When I was ten years old, my family moved to Milwaukee, Wisconsin, just months after learning to walk again after the car accident. It was the only time we did not live in Chicago during my childhood.
Shortly after moving into a big, beautiful home, we were evicted. With only a few family members in the state who decided we could not live with them, my mother and her three daughters went to a woman’s shelter. My brother was welcomed to stay with an older cousin, but she didn’t have room for the girls.
I’ve gone days without food, months without a roof, and years without the kind of nourishment most people take for granted. So watching people mock families who are about to lose their SNAP benefits isn’t just sad — it’s cruel, and it reminds me how easily empathy gets lost in comfort.
In a matter of days, many American families face the risk of losing their food stamp benefits as the Trump Administration intends to cut payments, affecting about 42 million individuals across the nation. What people are feeling and witnessing is not about lazy parents who are not working to put food on the table. This is about a trash economy that has forced even the hardest-working families to rely on assistance. You might not need it today, but that doesn’t mean you won’t need it tomorrow.
Before the stock market crash of October 1929, there was a time of optimism. Many families prospered as cars and new technology grew. People did not expect to go to their banks and be locked out without warning. Families didn’t expect that they would have to stand in bread lines. It happened suddenly, and it could happen to you, too.
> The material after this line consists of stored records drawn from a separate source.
(** * Face-recognizer backend: the views of [apps/face_recognition/views.py]

    A shallow embedding of the upload / index / match / cleanup workflow and
    of the archive workflow, with the remote services (S3, Rekognition) kept
    abstract behind an interface, and the properties of the workflows proved
    over every behaviour of those services. *)

From Stdlib Require Import ZArith List Lia Bool.
From Stdlib Require Import Strings.String Strings.Ascii Strings.Byte.
From Stdlib Require Import Floats.SpecFloat.
From stdpp Require Import base option list strings gmap fin_maps.

Import ListNotations.
Local Open Scope string_scope.
Local Open Scope list_scope.

(** ** Bytes *)

Abbreviation bytes := (list byte).

Definition byte_val (b : byte) : Z := Z.of_N (Byte.to_N b).

(** [b"..."] literals of the examples. *)
Definition b_ (s : string) : bytes := list_byte_of_string s.

(** ** hashlib.md5 (RFC 1321), on 32-bit words held in [Z] *)

Module MD5.
Local Open Scope Z_scope.

Definition w32 (x : Z) : Z := x mod 2 ^ 32.

Definition lnot32 (x : Z) : Z := Z.lxor x 0xFFFFFFFF.

Definition rotl32 (x c : Z) : Z :=
  w32 (Z.lor (Z.shiftl x c) (Z.shiftr x (32 - c))).

Definition K : list Z :=
  [ 0xd76aa478; 0xe8c7b756; 0x242070db; 0xc1bdceee;
    0xf57c0faf; 0x4787c62a; 0xa8304613; 0xfd469501;
    0x698098d8; 0x8b44f7af; 0xffff5bb1; 0x895cd7be;
    0x6b901122; 0xfd987193; 0xa679438e; 0x49b40821;
    0xf61e2562; 0xc040b340; 0x265e5a51; 0xe9b6c7aa;
    0xd62f105d; 0x02441453; 0xd8a1e681; 0xe7d3fbc8;
    0x21e1cde6; 0xc33707d6; 0xf4d50d87; 0x455a14ed;
    0xa9e3e905; 0xfcefa3f8; 0x676f02d9; 0x8d2a4c8a;
    0xfffa3942; 0x8771f681; 0x6d9d6122; 0xfde5380c;
    0xa4beea44; 0x4bdecfa9; 0xf6bb4b60; 0xbebfbc70;
    0x289b7ec6; 0xeaa127fa; 0xd4ef3085; 0x04881d05;
    0xd9d4d039; 0xe6db99e5; 0x1fa27cf8; 0xc4ac5665;
    0xf4292244; 0x432aff97; 0xab9423a7; 0xfc93a039;
    0x655b59c3; 0x8f0ccc92; 0xffeff47d; 0x85845dd1;
    0x6fa87e4f; 0xfe2ce6e0; 0xa3014314; 0x4e0811a1;
    0xf7537e82; 0xbd3af235; 0x2ad7d2bb; 0xeb86d391 ].

Definition S : list Z :=
  [ 7; 12; 17; 22; 7; 12; 17; 22; 7; 12; 17; 22; 7; 12; 17; 22;
    5; 9; 14; 20; 5; 9; 14; 20; 5; 9; 14; 20; 5; 9; 14; 20;
    4; 11; 16; 23; 4; 11; 16; 23; 4; 11; 16; 23; 4; 11; 16; 23;
    6; 10; 15; 21; 6; 10; 15; 21; 6; 10; 15; 21; 6; 10; 15; 21 ].

Definition at_ (l : list Z) (i : Z) : Z := nth (Z.to_nat i) l 0.

(** [n] bytes of [x], least significant first. *)
Fixpoint le_bytes (n : nat) (x : Z) : list Z :=
  match n with
  | O => []
  | Datatypes.S n' => (x mod 256) :: le_bytes n' (x / 256)
  end.

Fixpoint le_word (bs : list Z) : Z :=
  match bs with
  | [] => 0
  | b :: r => b + 256 * le_word r
  end.

Definition pad (msg : list Z) : list Z :=
  let len := Z.of_nat (length msg) in
  msg ++ [0x80] ++ repeat 0 (Z.to_nat ((55 - len) mod 64))
      ++ le_bytes 8 ((8 * len) mod 2 ^ 64).

(** The sixteen little-endian words of a 64-byte block. *)
Fixpoint words (n : nat) (block : list Z) : list Z :=
  match n with
  | O => []
  | Datatypes.S n' => le_word (firstn 4 block) :: words n' (skipn 4 block)
  end.

Definition state : Type := Z * Z * Z * Z.

Definition step (M : list Z) (st : state) (i : Z) : state :=
  let '(a, b, c, d) := st in
  let '(f, g) :=
    if i <? 16 then (Z.lor (Z.land b c) (Z.land (lnot32 b) d), i)
    else if i <? 32 then
      (Z.lor (Z.land d b) (Z.land (lnot32 d) c), (5 * i + 1) mod 16)
    else if i <? 48 then (Z.lxor (Z.lxor b c) d, (3 * i + 5) mod 16)
    else (Z.lxor c (Z.lor b (lnot32 d)), (7 * i) mod 16) in
  let f' := w32 (f + a + at_ K i + at_ M g) in
  (d, w32 (b + rotl32 f' (at_ S i)), b, c).

Definition rounds : list Z := map Z.of_nat (seq 0 64).

Definition compress (st : state) (block : list Z) : state :=
  let '(a0, b0, c0, d0) := st in
  let '(a, b, c, d) := fold_left (step (words 16 block)) rounds st in
  (w32 (a0 + a), w32 (b0 + b), w32 (c0 + c), w32 (d0 + d)).

(** The padded message is consumed 64 bytes at a time; [n] counts blocks. *)
Fixpoint blocks (n : nat) (msg : list Z) (st : state) : state :=
  match n with
  | O => st
  | Datatypes.S n' => blocks n' (skipn 64 msg) (compress st (firstn 64 msg))
  end.

Definition init : state := (0x67452301, 0xefcdab89, 0x98badcfe, 0x10325476).

Definition digest (msg : bytes) : list Z :=
  let p := pad (map byte_val msg) in
  let '(a, b, c, d) := blocks (length p / 64) p init in
  le_bytes 4 a ++ le_bytes 4 b ++ le_bytes 4 c ++ le_bytes 4 d.

Definition hex_digit (d : Z) : ascii :=
  ascii_of_nat (Z.to_nat (if d <? 10 then 48 + d else 87 + d)).

Fixpoint hex (bs : list Z) : string :=
  match bs with
  | [] => EmptyString
  | b :: r => String (hex_digit (b / 16)) (String (hex_digit (b mod 16)) (hex r))
  end.

Definition hexdigest (msg : bytes) : string := hex (digest msg).
End MD5.

(** ** posixpath and str methods used by the views *)

Definition sep : ascii := "/"%char.

Fixpoint has_sep (p : string) : bool :=
  match p with
  | EmptyString => false
  | String c r => bool_decide (c = sep) || has_sep r
  end.

(** [p.startswith(q)] and [p.endswith(q)]. *)
Fixpoint startswith (p q : string) : bool :=
  match q, p with
  | EmptyString, _ => true
  | String a q', String b p' => bool_decide (a = b) && startswith p' q'
  | String _ _, EmptyString => false
  end.

Fixpoint endswith (p q : string) : bool :=
  bool_decide (p = q) ||
  match p with
  | EmptyString => false
  | String _ r => endswith r q
  end.

(** [os.path.join(a, b)]. *)
Definition os_path_join (a b : string) : string :=
  if startswith b "/" then b
  else if bool_decide (a = "") || endswith a "/" then a +:+ b
  else a +:+ "/" +:+ b.

(** [os.path.basename(p)]: what follows the last separator. *)
Fixpoint os_path_basename (p : string) : string :=
  match p with
  | EmptyString => EmptyString
  | String c r =>
      if has_sep r then os_path_basename r
      else if bool_decide (c = sep) then r else p
  end.

(** [str.lower()] on the characters a string of this development can hold
    (code points below 256): A-Z and the Latin-1 capitals. *)
Definition lower_char (c : ascii) : ascii :=
  let n := nat_of_ascii c in
  if (65 <=? n)%nat && (n <=? 90)%nat then ascii_of_nat (n + 32)
  else if (192 <=? n)%nat && (n <=? 222)%nat && negb (n =? 215)%nat
       then ascii_of_nat (n + 32)
  else c.

Fixpoint lower (s : string) : string :=
  match s with
  | EmptyString => EmptyString
  | String c r => String (lower_char c) (lower r)
  end.

(** [x in s] for two strings. *)
Fixpoint str_contains (s x : string) : bool :=
  startswith s x ||
  match s with
  | EmptyString => false
  | String _ r => str_contains r x
  end.

(** ** Exceptions and results *)

Inductive exn : Type :=
| ResourceAlreadyExistsException
| ClientError (code : string)
| S3UploadFailedError
| ParamValidationError
| JSONDecodeError
| TypeError
| AttributeError
| KeyError (key : string)
| FileNotFoundError (path : string)
| UnicodeDecodeError
| PermissionError
| IndexError
| struct_error.

Inductive result (A : Type) : Type :=
| Ok (a : A)
| Raise (e : exn).
Arguments Ok {A} a.
Arguments Raise {A} e.

(** ** Values that [json.load] produces, with the operations the views
       apply to them *)

#[warnings="-register-all"] Inductive JSON : Type :=
| JNull
| JBool (b : bool)
| JInt (z : Z)
| JFloat (f : spec_float)
| JStr (s : string)
| JArr (l : list JSON)
| JObj (d : list (string * JSON)).

(** A dict is kept as its items in insertion order. *)
Abbreviation dict := (list (string * JSON)).

Fixpoint dict_get (d : dict) (k : string) : option JSON :=
  match d with
  | [] => None
  | (k', v) :: r => if bool_decide (k' = k) then Some v else dict_get r k
  end.

Definition dict_has (d : dict) (k : string) : bool :=
  match dict_get d k with Some _ => true | None => false end.

(** [d[k] = v]: an existing key keeps its place. *)
Fixpoint dict_set (d : dict) (k : string) (v : JSON) : dict :=
  match d with
  | [] => [(k, v)]
  | (k', v') :: r =>
      if bool_decide (k' = k) then (k, v) :: r else (k', v') :: dict_set r k v
  end.

Definition is_str (x : string) (v : JSON) : bool :=
  match v with JStr s => bool_decide (s = x) | _ => false end.

(** [x in c] for a string [x]. *)
Definition py_contains (x : string) (c : JSON) : result bool :=
  match c with
  | JObj d => Ok (dict_has d x)
  | JArr l => Ok (existsb (is_str x) l)
  | JStr s => Ok (str_contains s x)
  | _ => Raise TypeError
  end.

(** [c[k] = v] for a string [k]. *)
Definition py_setitem (c : JSON) (k : string) (v : JSON) : result JSON :=
  match c with
  | JObj d => Ok (JObj (dict_set d k v))
  | _ => Raise TypeError
  end.

Definition float_is_zero (f : spec_float) : bool :=
  match f with S754_zero _ => true | _ => false end.

(** Truth value of [not v] negated. *)
Definition py_truthy (v : JSON) : bool :=
  match v with
  | JNull => false
  | JBool b => b
  | JInt z => negb (z =? 0)%Z
  | JFloat f => negb (float_is_zero f)
  | JStr s => negb (bool_decide (s = ""))
  | JArr l => match l with [] => false | _ => true end
  | JObj d => match d with [] => false | _ => true end
  end.

Fixpoint chars (s : string) : list JSON :=
  match s with
  | EmptyString => []
  | String c r => JStr (String c EmptyString) :: chars r
  end.

(** The items [for key in v] runs over. *)
Definition py_iter (v : JSON) : result (list JSON) :=
  match v with
  | JArr l => Ok l
  | JStr s => Ok (chars s)
  | JObj d => Ok (map (fun kv => JStr (fst kv)) d)
  | _ => Raise TypeError
  end.

(** A text (the cache file, the body of a request) is kept as what
    [json.load] makes of it: the value of a document; nothing when the text
    is not valid JSON; and the error of the read when there is no text to
    parse - [UnicodeDecodeError] for bytes that are not text in the encoding
    they are read in, [PermissionError] for a file that may not be opened.
    [json.dump] writes the text that loads back as the value it was given. *)
Inductive text : Type :=
| Json_text (v : JSON)
| Not_json
| Unreadable (e : exn).

Definition json_loads (t : text) : result JSON :=
  match t with
  | Json_text v => Ok v
  | Not_json => Raise JSONDecodeError
  | Unreadable e => Raise e
  end.
(** [lvl->relax(rhs, x)] for the level [L] stored at index [lvl]. *)
Definition relax (L : instance) (lvl : nat) (rhs x : vref) (st : store) : store :=
  let st := assign (lvl_t lvl) (prod (A L) (st x)) st in
  let st := assign (lvl_t lvl) (vec_sub (st rhs) (st (lvl_t lvl))) st in
  let st := assign (lvl_t lvl) (element_div (st (lvl_t lvl)) (d L)) st in
  assign x (vec_add (st x) (vec_scale omega (st (lvl_t lvl)))) st.

(** One pass of the loop of [kcycle].  [cyc] is [cycle(lvl, end, prm, ., .)];
    the scalars [rho1], [rho2] are carried with the store. *)
Definition kcycle_iter (cyc : vref -> vref -> store -> store)
    (L : instance) (lvl : nat) (x : vref) (iter : nat)
    (acc : value_t * value_t * store) : value_t * value_t * store :=
  let '(rho1, rho2, st) := acc in
  let r := lvl_cg lvl 0 in
  let s := lvl_cg lvl 1 in
  let p := lvl_cg lvl 2 in
  let q := lvl_cg lvl 3 in
  let st := assign s (clear (st s)) st in
  let st := cyc r s st in
  let rho2 := rho1 in
  let rho1 := inner_prod (st r) (st s) in
  let st := if negb (iter =? 0)
            then assign p (vec_add (st s) (vec_scale (vdivide rho1 rho2) (st p))) st
            else assign p (st s) st in
  let st := assign q (prod (A L) (st p)) st in
  let alpha := vdivide rho1 (inner_prod (st q) (st p)) in
  let st := assign x (vec_add (st x) (vec_scale alpha (st p))) st in
  let st := assign (lvl_cg lvl 0) (vec_sub (st r) (vec_scale alpha (st q))) st in
  (rho1, rho2, st).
“The loss of SNAP benefits leads to food insecurity, hunger, and malnutrition, which are associated with numerous negative health outcomes in children, such as poor concentration, decreased cognitive function, fatigue, depression, and behavioral problems.”
– Melissa Quinn, CBS News
My cousin put it perfectly on Facebook:
“Food stamps fed all of us. Medicaid paid them hospital bills. WIC kept formula in our baby’s bottles. Free lunch stopped our stomachs from growlin in class. The projects gave most of us a roof when we ain’t have one. Financial Aid got a lot of ya’ll them degrees you flexin now. We’ve all had help at some point, so quit looking down on folks still getting it. You just forgot what struggle felt like. Don’t get too high up…the ground still waiting if you fall.”